Nazione: "La base sarà ancora il 4-3-3. Vanoli ha chiesto una Fiorentina più aggressiva e votata al palleggio"
Possibile che per alcuni nuovi innesti si debba attendere la sosta di ottobre così il tecnico può conoscere meglio i calciatori.
Quattro giorni per provare a rimettere un’anima dentro la Fiorentina. Paolo Vanoli è pronto a ripartire da Venezia, nello stadio che solo pochi anni fa lo ha visto protagonista della promozione in Serie A coi lagunari, varando la sua prima formazione viola. Il tempo a disposizione, rifinitura compresa, è stato pochissimo, ma sufficiente per provare a trasmettere personalità e carattere a una squadra che aveva denunciato gravi carenze d’identità, prima ancora che di gioco.
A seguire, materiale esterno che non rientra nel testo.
(* ===== verification/Prelude.v ===== *)
(** * The text engine of the editor, verified

    The editor keeps the text of a buffer, its history and its derived
    positions in a few crates that the rest of the program is a client of:
    [src/crates/clock], [src/crates/sum_tree], [src/crates/rope] and
    [src/crates/text]. This library models them as Rocq functions and proves
    what makes them correct. The other crates (windows, project, language
    servers, collaboration server, agents, extensions) are effects around this
    core and are not modelled.

    ** How the parts fit together

    A buffer is replicated: every edit carries a Lamport timestamp ([Clock]) and
    the version vector of what its author had seen. Its text is a sequence of
    fragments ordered by dense identifiers ([Locator]) and stored in a B+ tree
    that caches sums of its items ([SumTree]); the rope, the fragments, the
    undo counts, the ordered maps and the queue of deferred operations are all
    instances of this tree. Every reading and every edit of a tree goes through
    a search ([TreeFind]) or a cursor ([Cursor]) that measures positions in some
    dimension of the summaries, and rebuilds the tree by slicing and appending.
    Trees whose items have keys ([Keyed]) are ordered maps ([TreeMap]); the undo
    counts ([UndoMap]), the operation queue ([OperationQueue]) and the map of
    operations in the history ([History]) are such maps. Positions in the text
    are points and offsets in UTF-8 or UTF-16 units ([Points]), summed up in
    text summaries ([TextSummary]), which the chunks of the rope compute from bit
    masks ([Chunk]); edits are reported to subscribers as patches
    ([Patch], [Subscription]).

    ** Files

    - [Prelude]: machine integers as [Z] with explicit wrapping, Rust's
      [Ordering] with the laws of [Ord] as the class [TotalCmp], vectors,
      strings as sequences of scalar values, and [iterate], the loop of which
      every [while] of the code is an instance.
    - [Clock] ([clock/src/clock.rs]): [ReplicaId], [Lamport], [Global].
    - [Locator] ([text/src/locator.rs]): identifiers between identifiers.
    - [Points] ([rope/src/point.rs], [point_utf16.rs], [offset_utf16.rs],
      [unclipped.rs]).
    - [TextSummary] ([TextSummary] in [rope/src/rope.rs], [LineIndent] in
      [text/src/text.rs]).
    - [Selection] ([text/src/selection.rs]).
    - [Patch] ([text/src/patch.rs], [Edit] in [text/src/text.rs]).
    - [Subscription] ([text/src/subscription.rs]): topics over a heap of shared
      patches with weak references.
    - [SumTree] ([sum_tree/src/sum_tree.rs]): the classes [Summary], [Item],
      [Dimension] with their laws, nodes as the arrays of the code beside the
      cached sums, [append], [push], [from_iter], [extend], the ends.
    - [TreeFind] (same file): [find], [find_exact], [find_with_prev].
    - [Cursor] ([sum_tree/src/cursor.rs]): the cursor as a stack of entries, with
      [next], [prev], [seek], [seek_forward], [slice], [suffix], [summary] and
      the filtered walks.
    - [TreeWeight]: how high trees grow; [held w t l] adds a weight to
      [represents] from which a user of trees knows that the stack of a cursor
      does not overflow.
    - [ParTree] ([from_par_iter], [par_extend]): the parallel construction, as
      the groups that it works on.
    - [Iter] (same file): the plain iterator, and a cursor used as one.
    - [Keyed] ([KeyedItem] in [sum_tree.rs], the entries of [tree_map.rs]): the
      interface [KeyedLaws] between sorted trees and their users, [get],
      [insert_or_replace], [remove] and the batch [edit].
    - [TreeMap] ([sum_tree/src/tree_map.rs]): maps and sets.
    - [UndoMap] ([text/src/undo_map.rs]), [OperationQueue]
      ([text/src/operation_queue.rs]), [History] ([History], [Transaction] and
      [Operation] in [text/src/text.rs]).
    - [Bitmap], [Utf8], [Chunk], [ChunkSummary], [ChunkPosition]
      ([rope/src/chunk.rs]): machine words as masks of bits and the search for
      the n-th set bit; what [str] promises about its bytes; chunks and slices
      of them; their summaries and tabs; conversions and clipping of positions.
    - [Rope] ([rope/src/rope.rs]): the tree of chunks; its dimensions
      ([TextDimension], with the class [TextPosition] of those that are positions
      after texts), building, cutting, boundaries of characters, the cursor.
    - [RopePosition] (same file): conversions of positions, clipping, rows.
    - [RopeIter] (same file): the iterators over the chunks, bytes and lines of a
      rope, and comparisons with strings; [RopeRead]: what they read.
    - [Fragments], [Buffer], [BufferOps] ([text/src/text.rs]): fragments with
      their summaries, dimensions and builders; how a snapshot applies local and
      remote edits and undo operations; the replica around it, with its clock,
      transactions, deferred operations and subscriptions.
    - [FragmentLaws]: the laws of the trees of fragments and insertions, exact
      positions in them, and those that are known only at some boundaries.
    - [Builders]: ropes and fragments that are built from the front to the end.
    - [Cells]: a document as a sequence of characters ([atom]), each with the edit
      that inserted it and those that deleted it; fragments as runs of them.
    - [EditMachine]: the loop that walks over the old fragments while it writes
      new ones, shared by both ways to apply an edit ([walk] is its invariant).
    - [Snapshot]: [snapshot_of s cs], the trees of a snapshot index a document.
    - [Script]: what edits mean, on texts and on documents.
    - [Origin], [LocalEdit], [RemoteEdit]: new buffers and the two ways to apply an
      edit, as functions on documents.
    - [UndoLoop], [UndoRanges], [UndoEdit]: undo operations: the loop over the
      fragments, how they are found, and what comes out, as a function on documents.
    - [Slices]: the index of what each edit inserted and deleted, which edits keep
      and undo operations rely on.
    - [Commuting]: the class [Operations] of replicated states: operations that do
      not know of each other commute, and what follows for histories.
    - [Convergence], [Replicas]: an edit as insertions behind characters and
      deletions; concurrent edits commute.
    - [Changes]: edits and undo operations as an instance of [Operations].
    - [Delivery]: [presents s d cs], the invariant of snapshots; receiving operations
      refines their effect on documents, and replicas converge.
    - [Deferral]: [apply_ops], for operations that arrive in any order: those that
      the version does not cover wait in the queue until it does.
    - [Local]: [edit], [undo] and [redo] of a buffer, as further operations of the
      history: the operation that is sent says what was done.
    - [Network]: replicas that do all of this, and send each other what they did, as
      a transition system ([reachable]).
    - [Anchor] ([text/src/anchor.rs] and what [BufferSnapshot] does with anchors),
      [Resolve], [AnchorOrder]: [anchored A x y], the place of an anchor in a document;
      making and resolving anchors, one or many; their order, and how they stay with
      their characters.
    - [Diff] ([Edits] and what [BufferSnapshot] does with it), [Versions], [Hunks]: the
      text of a version ([text_at]); the iterator over the edits since a version,
      which are hunks that turn one text into the other; offsets at a version.

    Names follow the code; where one file of the code holds several types, each
    is a [Module]. A doc comment before a definition ends with the lines it
    models.

    ** What is proved

    - Clocks: packing a timestamp keeps the order, ticking and observing is
      causal, version vectors form a lattice with [join] as least upper bound,
      and comparisons ([observed_all], [changed_since]) mean what they say.
    - Locators: [between] gives an identifier strictly between two others, of
      bounded words, so the order is dense.
    - Positions and summaries: the arithmetic of points is an ordered monoid
      that agrees with parsing text; the summary of a concatenation is the sum
      of the summaries; two deviations of the code are proved as such.
    - Patches: a patch is read as the relation between old and new positions
      that it describes; [compose] is the composition of these relations, and
      the mappings of positions agree with it. A subscriber that consumes
      receives the composition of everything published since.
    - Trees: [wf] is the invariant of the B+ tree (capacities, equal depth, no
      empty inner node, every cached sum up to date). [represents t l] says
      that a well-formed tree holds the sequence [l]: all operations of [SumTree]
      are proved to implement those of sequences, and never to panic. The
      theorems on searches and cursors say where in the sequence they stop.
      [positioned c before after] is the state of a cursor.
    - Maps: sorted trees implement ordered maps ([lookup]); the one-pass batch
      [edit] does what its edits ask for when their keys differ, and an example
      shows what happens when they do not.
    - Undo: inserting undo operations takes the maximum of the counts, in any
      order; the queue keeps one operation per timestamp without failing an
      assertion.
    - Chunks: the chunk of a text ([chunk_of]) has the masks that its characters
      require; building and cutting chunks is joining and cutting texts, the
      summary by counting bits is the one by reading characters, positions are
      converted exactly and clipped to the nearest ones, and the branchless
      search finds the n-th set bit. Where [slice] fails is proved.
    - Ropes: [holds w r s] says that the chunks of [r] spell the text [s]. Building,
      appending, replacing and slicing ropes is what it is on texts, without a
      panic and without cutting a character, however the chunks were cut before;
      the cursor sums up any dimension of the text it passes. Positions are
      converted exactly, and clipped as in the whole text, wherever the chunks
      were cut; where a debug build panics at a position that the text does not
      have is said exactly. No chunk but the last one gets small
      ([check_invariants]). The iterators over a range yield its text, in order or
      reversed, in chunks, bytes or lines, seek to any offset of it, and compare it
      with a string; two of their defects are shown by examples.
    - Weights: joining trees adds their weights, a tree of a weight below 6^16 fits
      the stack, and what is ahead of a cursor bounds what a slice takes.
    - Documents: a snapshot is read as a sequence of characters, and the tree of
      fragments, the two ropes and the trees of insertions and slices are indexes
      of it. A new buffer is one, a local edit does to the visible text what it
      says and returns an operation that does the same to the document, a remote
      edit does what [apply_operation] says: text goes where its author put it
      among the characters that the author had seen, behind newer concurrent
      insertions; no loop runs out of its fuel and nothing panics. An undo
      operation finds the characters of its edits and makes visible exactly those
      whose insertion is not undone and whose deletions all are.
    - Operations: edits and undo operations that do not know of each other commute;
      an operation that could be applied where it was made can be applied wherever
      what its author had seen was applied; so all causal orders of a history give
      the same document. Operations that come before what their authors had seen are
      deferred: after every call of [apply_ops], exactly those are applied whose
      predecessors were all received ([log_ok] says what a history is; [receives],
      what a buffer has applied and what waits).
    - Networks: what replicas do themselves keeps the history one, so nothing is
      assumed of it: in every network that can be reached, what was sent is a
      history, replicas that have seen the same operations show the same text, no
      operation waits where everything has arrived, and no call panics that a
      replica may make ([allowed]).
    - Anchors: an anchor for an offset resolves to that offset, and at any other
      replica that has seen as much, now or later, to the place between the same
      characters; [Anchor::cmp] is the order of the places, which never changes.
    - Diffs: the edits since a version turn the text that the version showed into the
      text of now, with something changed by each and something kept between them;
      at another replica, they turn the text of the one into the text of the other.
      Offsets are taken back to the version, in order and with their characters.
    - History: the calls on the history are the transitions of a state machine
      ([reachable]); no reachable call panics but for a misuse of transactions,
      grouping keeps every edit in order, undo and redo are inverse.

    ** Conventions

    [option] stands for a panic: [None] is a failed assertion, an [unwrap] of
    nothing, an index out of range, or a full array. Results that are optional
    themselves are a second [option] inside. A theorem that a function gives
    [Some] therefore says that the code neither panics nor loops: loops take
    fuel, the definitions that own a loop compute it from their arguments (the
    height or the number of nodes of the tree, the lengths of the patches), and
    the theorems prove that it is enough; iterations over whole collections take
    it as an argument, one more than the number of items being enough. The stack
    of a cursor has room for a tree of height 15, which [stack_capacity] states
    and [fits] requires. A tree may have nodes with few children, so its size
    alone does not bound its height; [TreeWeight] does, from how the tree was
    made: it takes 6^15 items, or as many joins, to get any higher.

    Summaries of trees need not form a monoid: [SummaryLaws] asks for the laws
    on the sequences that occur ([valid]), which are all of them for monoids,
    the sorted ones for maps, and those with growing timestamps for the
    operation queue, where adding summaries can fail an assertion.

    A build is a release build as far as the arithmetic goes (it wraps around).
    Where the code asks for the kind of the build ([debug_assert!], [debug_panic!],
    [cfg!(debug_assertions)]), [debug_assertions] is an argument, and theorems hold
    for both.

    Shared nodes ([Arc]), reference counts and capacities of vectors are not
    observable and not modelled. The order [sort_unstable] gives to equal keys,
    and of iteration over hash maps, is not relied upon by any theorem. A clock
    value, a count or an offset is bounded where the code can overflow it.

    ** Not modelled

    The methods of [BufferSnapshot] that only read the rope at converted positions
    ([text_for_range], [reversed_chars_for_range], [line_indents_in_row_range] and
    the like) are compositions of what is modelled. Left out for good: formatting
    for debugging, serialization, wake-ups of tasks waiting for an edit, and
    everything outside the four crates. *)
From stdpp Require Export base numbers list option gmap sorting strings.
From Stdlib Require Export ZArith Lia.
Non potendo incidere in profondità, il tecnico ha iniziato cercando certezze nei volti conosciuti. La sensazione maturata nella prima settimana al Viola Park, infatti, è che Vanoli voglia ripartire dalla «vecchia guardia», ovvero il gruppo (ristretto dopo la rivoluzione estiva) di calciatori già allenati nella passata stagione. Potrebbero essere fino a sette, forse qualcuno in meno, gli elementi scelti nell’undici iniziale. Diversi nuovi acquisti dovranno attendere fino a ottobre, quando la sosta concederà all’allenatore il tempo sufficiente per conoscere meglio la rosa e chiarire in modo definitivo le gerarchie.
La base tattica, intanto, sarà il 4-3-3 sul quale la squadra ha lavorato per tutta l’estate, mentre il 4-1-4-1 utilizzato nella scorsa annata dovrebbe essere soltanto una variante a gara in corso. Vanoli ha chiesto un atteggiamento più aggressivo, ma anche una Fiorentina votata al palleggio: ecco perché, come un anno fa, il fulcro della manovra sarà Fagioli, chiamato a prendere in mano la regia. Davanti a De Gea, la difesa dovrebbe quindi essere composta da Dodo, Pongracic, Ranieri e Valdepenas (in settimana lo staff si è soffermato sui movimenti dello spagnolo, apparso spaesato contro il Torino) mentre a centrocampo dovrebbe esserci subito spazio per tre uomini già valorizzati da Vanoli: Fagioli davanti alla difesa, con Ndour e Brescianini ai suoi lati.